The vendors at Motor City Pride were as diverse as the crowd. Gay-friendly chruches set up shop right next to the athiest pride booth. There were vendors selling clothes, hats, collectibles; and for the brave hearts at the festival, some vendors sell kilts.

William Gardner is a proud vendor of Michigan’s finest quality kilts. He sells the traditional Scottish garments with a hearty smile, and a giant banner that reads “Got Kilt?” Grand Rapids native Theodore Rosenberg endorses the kilts full-heartedly. “Now that I’ve got one, I’m planning on getting more,” said Rosenberg, “They’re very comfy.”

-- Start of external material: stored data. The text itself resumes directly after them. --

(** X22. Apart from the first eligible row, the allocation is monotone
    in the balance: of two eligible rows behind the first, the one with
    the larger balance gets at least as much. *)
Theorem allocation_monotone (rows : list HolderRow) (T : Z) (excl : JSSet) :
  NoDup (map address rows) ->
  Forall (fun r => 0 <= rawBalance r) rows ->
  0 <= T ->
  0 < eligible_sum rows excl ->
  exists m first rest,
    eligible_rows rows excl = first :: rest /\
    allocate rows T excl = Ok m /\
    forall r1 r2 v1 v2,
      In r1 rest -> In r2 rest ->
      rawBalance r1 <= rawBalance r2 ->
      map_get (address r1) m = Some v1 ->
      map_get (address r2) m = Some v2 ->
      v1 <= v2.
Proof.
  intros Hnd Hb HT HE.
  destruct (eligible_rows_nonempty rows excl ltac:(lia)) as [first [rest Hel]].
  destruct (allocate_get rows T excl first rest Hnd Hel ltac:(lia)) as [m [Hm [Hk Hget]]].
  cbv zeta in Hget. exists m, first, rest. split; [exact Hel|]. split; [exact Hm|].
  set (E := eligible_sum rows excl) in *.
  assert (Hrest : forall r, In r rest ->
            map_get (address r) m = Some (T * rawBalance r / E)).
  { intros r Hr.
    assert (Hre : In r rows /\ is_excluded excl r = false).
    { apply eligible_rows_In. rewrite Hel. right. exact Hr. }
    destruct Hre as [Hrin Hrex].
    rewrite (Hget r Hrin).
    rewrite (share_floor T E excl HE HT r) by
      (try exact Hrex; rewrite Forall_forall in Hb; apply Hb, Hrin).
    unfold bonus.
    replace (str_eqb (address first) (address r)) with false; [f_equal; lia|].
    symmetry. apply str_eqb_neq. intros Heq.
    pose proof (NoDup_eligible_addresses rows excl Hnd) as Hn.
    rewrite Hel in Hn. cbn [map] in Hn. apply NoDup_cons_iff in Hn.
    apply (proj1 Hn). rewrite Heq. apply in_map, Hr. }
  intros r1 r2 v1 v2 H1 H2 Hle Hv1 Hv2.
  rewrite (Hrest r1 H1) in Hv1. rewrite (Hrest r2 H2) in Hv2.
  injection Hv1 as <-. injection Hv2 as <-.
  apply Z.div_le_mono; [exact HE|]. apply Z.mul_le_mono_nonneg_l; assumption.
Qed.

Lemma allocation_monotone_witness :
  exists m first rest,
    eligible_rows witness_rows [js "x"] = first :: rest /\
    allocate witness_rows 10 [js "x"] = Ok m /\
    forall r1 r2 v1 v2,
      In r1 rest -> In r2 rest ->
      rawBalance r1 <= rawBalance r2 ->
      map_get (address r1) m = Some v1 ->
      map_get (address r2) m = Some v2 ->
      v1 <= v2.
Proof.
  apply (allocation_monotone witness_rows 10 [js "x"]).
  - repeat constructor; cbn; intuition discriminate.
  - repeat constructor; cbn; lia.
  - lia.
  - reflexivity.
Defined.

(** *** Only the proportions of the balances matter *)

Lemma eligible_rows_scale (k : Z) (rows : list HolderRow) (excl : JSSet) :
  eligible_rows (scale_rows k rows) excl = scale_rows k (eligible_rows rows excl).
Proof.
  unfold eligible_rows, scale_rows.
  induction rows as [|r rows IH]; cbn [map filter]; [reflexivity|].
  change (is_excluded excl (scale_row k r)) with (is_excluded excl r).
  destruct (negb (is_excluded excl r)); cbn [map]; rewrite IH; reflexivity.
Qed.

Lemma eligible_sum_scale (k : Z) (rows : list HolderRow) (excl : JSSet) :
  eligible_sum (scale_rows k rows) excl = k * eligible_sum rows excl.
Proof.
  unfold eligible_sum. rewrite eligible_rows_scale. unfold scale_rows, sum.
  induction (eligible_rows rows excl) as [|r l IH]; cbn [map fold_right rawBalance scale_row].
  - lia.
  - unfold scale_rows in IH. rewrite IH. lia.
Qed.

Lemma share_of_scale (k T E : Z) (excl : JSSet) (r : HolderRow) :
  k <> 0 -> E <> 0 ->
  share_of T (k * E) excl (scale_row k r) = share_of T E excl r.
Proof.
  intros Hk HE. unfold share_of.
  change (is_excluded excl (scale_row k r)) with (is_excluded excl r).
  destruct (is_excluded excl r); [reflexivity|]. cbn [rawBalance scale_row].
  replace (T * (k * rawBalance r)) with (k * (T * rawBalance r)) by lia.
  apply Z.quot_mul_cancel_l; assumption.
Qed.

What does the Detroit LGBT scene have to do with traditional Scots? “I’m not exactly sure,” said Gardner, “The Eagle Bar in Detroit used to have a kilt night?”

The LGBT costumes came in all shapes and sizes. Some costumes were meant to stun, such as the strikingly pink hair of Angela Staysmooth, a transgender performer; or the orange feather dancing outfit and the Michael Jackson look-a-like costume, used by performers on the Stilettos stage.

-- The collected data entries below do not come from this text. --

(** * FinancialAgent: ingestion, normalisation and fingerprinting of bank
      statements

    A shallow embedding of the ingestion pipeline of [finagent]:

    - [tools/normalization.py]: amount parsing, value-date extraction,
      text and description normalisation, the transaction fingerprint;
    - [tools/csv_ingest.py], [tools/excel_ingest.py], [tools/pdf_ingest.py]:
      the three format-specific ingestion functions, over an explicit model
      of the SQLite tables they read and write;
    - [agents/spending_tools.py]: the spend-by-category report;
    - [tools/categorizer.py]: the keyword categoriser;
    - [cli.py]: the ingestion of a folder of documents.

    Conventions of the embedding.

    - A Python [str] is a list of Unicode code points ([N]).  The functions
      that depend on the interpreter's Unicode tables ([str.lower],
      [str.upper], [str.isdigit], NFKD, the classes [\d] and [\w]) follow
      CPython 3.11 exactly on code points below 256; beyond that range they
      act as the identity (resp. answer [false]).  [str.isspace] and the
      class [\s] are exact on every code point.
    - A Python [int] is a [Z].  A [float] is an IEEE-754 binary64 value kept
      exactly, as a mantissa and a binary exponent.
    - A Python exception is a value [Raise e] of the result type [res]; a
      [try]/[except] block is a [match] on that result.
    - The SQLite connection is an explicit [db] record threaded through the
      ingestion functions; every table is the list of its rows in rowid
      order. *)

From Stdlib Require Import ZArith NArith List String Ascii Bool Lia.
From Stdlib Require Import Sorting.Sorted Sorting.Permutation.
Import ListNotations.

Set Implicit Arguments.
Local Open Scope Z_scope.

(* ===================================================================== *)
(** * Python values: results and exceptions *)
(* ===================================================================== *)

(** An exception: [type(e).__name__] and [str(e)]. *)
Record exn := Exn { exn_name : list N; exn_text : list N }.

Inductive res (A : Type) : Type :=
| Ok (a : A)
| Raise (e : exn).
Arguments Ok {A} a.
Arguments Raise {A} e.

Definition bind {A B : Type} (c : res A) (k : A -> res B) : res B :=
  match c with
  | Ok a => k a
  | Raise e => Raise e
  end.

Notation "x <- c ;; k" := (bind c (fun x => k))
  (at level 61, c at next level, right associativity).

Definition is_ok {A : Type} (c : res A) : bool :=
  match c with Ok _ => true | Raise _ => false end.

(* ===================================================================== *)
(** * Python strings *)
(* ===================================================================== *)

Module PyStr.

Definition char := N.
Definition str := list char.

(** A Rocq string literal (one byte per character, so ASCII text) as a
    Python string. *)
Definition py (s : string) : str := map N_of_ascii (list_ascii_of_string s).

Fixpoint str_eqb (a b : str) : bool :=
  match a, b with
  | [], [] => true
  | x :: a', y :: b' => N.eqb x y && str_eqb a' b'
  | _, _ => false
  end.

Definition in_range (lo hi c : N) : bool := (N.leb lo c && N.leb c hi)%bool.

(** [str.isspace] on one character; also the regular-expression class
    [\s] for [str] patterns. *)
Definition isspace (c : char) : bool :=
  (in_range 9 13 c || in_range 28 32 c || N.eqb c 133 || N.eqb c 160
   || N.eqb c 5760 || in_range 8192 8202 c || N.eqb c 8232 || N.eqb c 8233
   || N.eqb c 8239 || N.eqb c 8287 || N.eqb c 12288)%bool.

(** ASCII decimal digits: the class [\d] and the digits of [float] and
    [int] literals. *)
Definition isdecimal (c : char) : bool := in_range 48 57 c.

(** [str.isdigit] on one character: the decimal digits and the
    superscripts two, three and one. *)
Definition isdigit_char (c : char) : bool :=
  (isdecimal c || N.eqb c 178 || N.eqb c 179 || N.eqb c 185)%bool.

(** [s.isdigit()]: false on the empty string. *)
Definition isdigit (s : str) : bool :=
  match s with
  | [] => false
  | _ => forallb isdigit_char s
  end.

Definition lower_char (c : char) : char :=
  if in_range 65 90 c then (c + 32)%N
  else if (in_range 192 222 c && negb (N.eqb c 215))%bool then (c + 32)%N
  else c.

Definition lower (s : str) : str := map lower_char s.

(** [str.upper] may lengthen the text: the sharp s becomes [SS]. *)
Definition upper_char (c : char) : str :=
  if in_range 97 122 c then [(c - 32)%N]
  else if (in_range 224 254 c && negb (N.eqb c 247))%bool then [(c - 32)%N]
  else if N.eqb c 223 then [83%N; 83%N]
  else if (N.eqb c 181 || N.eqb c 956)%bool then [924%N]
  else if N.eqb c 255 then [376%N]
  else [c].

Definition upper (s : str) : str := flat_map upper_char s.

Fixpoint lstrip (s : str) : str :=
  match s with
  | c :: s' => if isspace c then lstrip s' else s
  | [] => []
  end.

Definition rstrip (s : str) : str := rev (lstrip (rev s)).

Definition strip (s : str) : str := rstrip (lstrip s).

(** [s.replace(old, new)] for a one-character [old]. *)
Definition replace (old : char) (new : str) (s : str) : str :=
  flat_map (fun c => if N.eqb c old then new else [c]) s.

(** [old in s] for a one-character [old]. *)
Definition contains (c : char) (s : str) : bool := existsb (N.eqb c) s.

(** [sep.join(parts)]. *)
Fixpoint join (sep : str) (parts : list str) : str :=
  match parts with
  | [] => []
  | [p] => p
  | p :: rest => p ++ sep ++ join sep rest
  end.

(** [s[i:j]] for [0 <= i <= j]. *)
Definition slice (i j : nat) (s : str) : str := firstn (j - i) (skipn i s).

(** [a or b] on strings: the empty string is falsy. *)
Definition or_str (a b : str) : str :=
  match a with [] => b | _ => a end.

(** [a or None]. *)
Definition or_none (a : str) : option str :=
  match a with [] => None | _ => Some a end.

Staysmooth is a dancer who chose to match her pink hair with a blue tank top and a tu-tu made of rainbow colored pastel fabrics, “Mostly because it’s dramatic… I love dramatic!” A veteran transexual dancer, Staysmooth says she was nervous the first time being on stage, but that the feeling passes with time.

“I’m a transexual. I’ve been dressing up for years now.”
Dan Wiest

Other costumes, like Dan Wiest’s prison jumpsuit, are meant to send a message. Weist is working with Amnesty USA, a human rights organization that advocates an end of LGBT discriminating laws, among many other human rights issues. Weist calls his costume a form of “street theatre… there are people who are in jail for being gay… me and my orange jumpsuit are representative of that.”

The best costumes, however, did not come from a vendor, from a social injustice, or from a dazzling onstage performance. The best costumes of Motor City Pride came straight from the heart, like classy dresswear of straight-but-supportive Nickolaus Ludavicius, or the simple, yet eye-catching, costume of long time pride fest attendee, Stephanie Baker.

Baker, who was there with her wife Glo, wore an elegent black dress, complete with a two foot pair of rainbow feathered fairy wings.

“So last year, they were selling these fairy wings, but when I got there [to the vendor], they were gone.” Baker said she went home and found a bigger pair online at Cafepress, and decided to buy them.


Baker said she prefers to express herself visually as well as verbally, and the clothes she wears at Motor City Pride give her an opportunity to do that. “I’m a lesbian, I love who I love,” said Baker, “I can say that with the wings.”